Nach Einsturz: Straße zur Punta Teno soll durch Maut finanziert werden
Der Weg zur Punta de Teno auf Teneriffa ist nach dem jüngsten Einsturz provisorisch geflickt worden. Die Sanierung wird deutlich aufwendiger als geplant.
Johannes Bornewasser
Johannes Bornewasser ist Gründer und Herausgeber der Teneriffa News, Ihrem Kanaren-Experten seit 2011. Er hat zudem die redaktionelle Verantwortung inne. Zum Autorenprofil von Johannes Bornewasser.
01.08.2016, 08:062 Min. Lesezeit
Der Weg zur Punta Teno ist bereits seit Jahren abenteuerlich. Warnschilder weisen auf die verschiedenen Gefahren hin. Foto: Johannes Bornewasser
Der Weg zur Punta de Teno ist nach dem jüngsten Einsturz provisorisch geflickt und einspurig freigegeben worden. Die Sanierung der Fahrbahn wird jedoch deutlich aufwendiger als geplant. Die Regierung denkt über eine Maut nach, um die Arbeiten langfristig finanzieren zu können.
Zwar brach die Straße nur auf einem etwa vier Meter breiten und acht Meter langen Teilstück weg, die Sanierungsarbeiten der Mauer unterhalb der TF-445 muss nach ersten Expertenschätzungen jedoch auf rund 800 Metern Länge erfolgen. Diese Arbeiten sprengen den geplanten Rahmen voraussichtlich um gleich mehrere Hunderttausend Euro.
Punta Teno: Maut für Teneriffas schöne Aussicht?

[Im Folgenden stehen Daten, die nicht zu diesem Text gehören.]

(** * Cartographer: the schema inference engine (src/inference.py) and the
      relationship merge of the application (src/app.py)

    A shallow embedding of the name helpers, the Jaro-Winkler similarity,
    the primary-key detector, the candidate scorer, the pairwise search
    and the merge of declared, inferred and manual relationships.

    Conventions of the embedding.
    - Python [float] is IEEE binary64; it is modelled by [spec_float] with
      precision 53 and maximal exponent 1024, the operations being
      the correctly rounded ones of [SpecFloat].  A decimal literal such as
      [0.85] is the correctly rounded quotient 85/100.
    - Python [str] is modelled by [string]; table and column names are taken
      to be ASCII, so that [str.lower] is the ASCII lower-casing.
    - A [dict] is a [gmap] where only lookups matter and an association list,
      in insertion order, where the order of the keys is observable.
    - What pandas, numpy, scipy and the regular-expression engine compute is
      taken from a [Runtime] instance; the control flow around those calls is
      the one of the source. *)

From Stdlib Require Import ZArith Ascii String.
From Stdlib Require Import Floats.SpecFloat.
From stdpp Require Import base option list strings gmap.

Zur Finanzierung dieser aufwendigen Sanierung denkt die lokale Politik nun über eine Art Maut für den Weg zur Westspitze Teneriffas nach. Auch eine Busverbindung mit kostenpflichtigem Shuttleservice ist derzeit im Gespräch. Somit soll Urlaubern weiterhin der einmalige Blick von der Punta de Teno ermöglicht werden, dabei die ohnehin klammen Kassen Teneriffas jedoch nicht noch weiter belasten.
Dies wieder gilt bereits in besonderem Maße für die lokale Wirtschaft: Hinter dem abgesackten Teilstück müsste in diesen Wochen die Aussaat für die neue Tomatenernte beginnen. Die hiesige Landwirtschaftskooperative muss aktuell jedoch die Arbeiten ruhen lassen, da die schweren Maschinen die Straße nicht passieren können.
Auch bei diesem Aspekt wird der Politik genau auf die Finger geschaut, da die Arbeitslosenzahlen im vergangenen Quartal bereits stark gestiegen sind. Eine Pleite der „Luz Teno“ würde weiteren 84 Angestellten den Job kosten.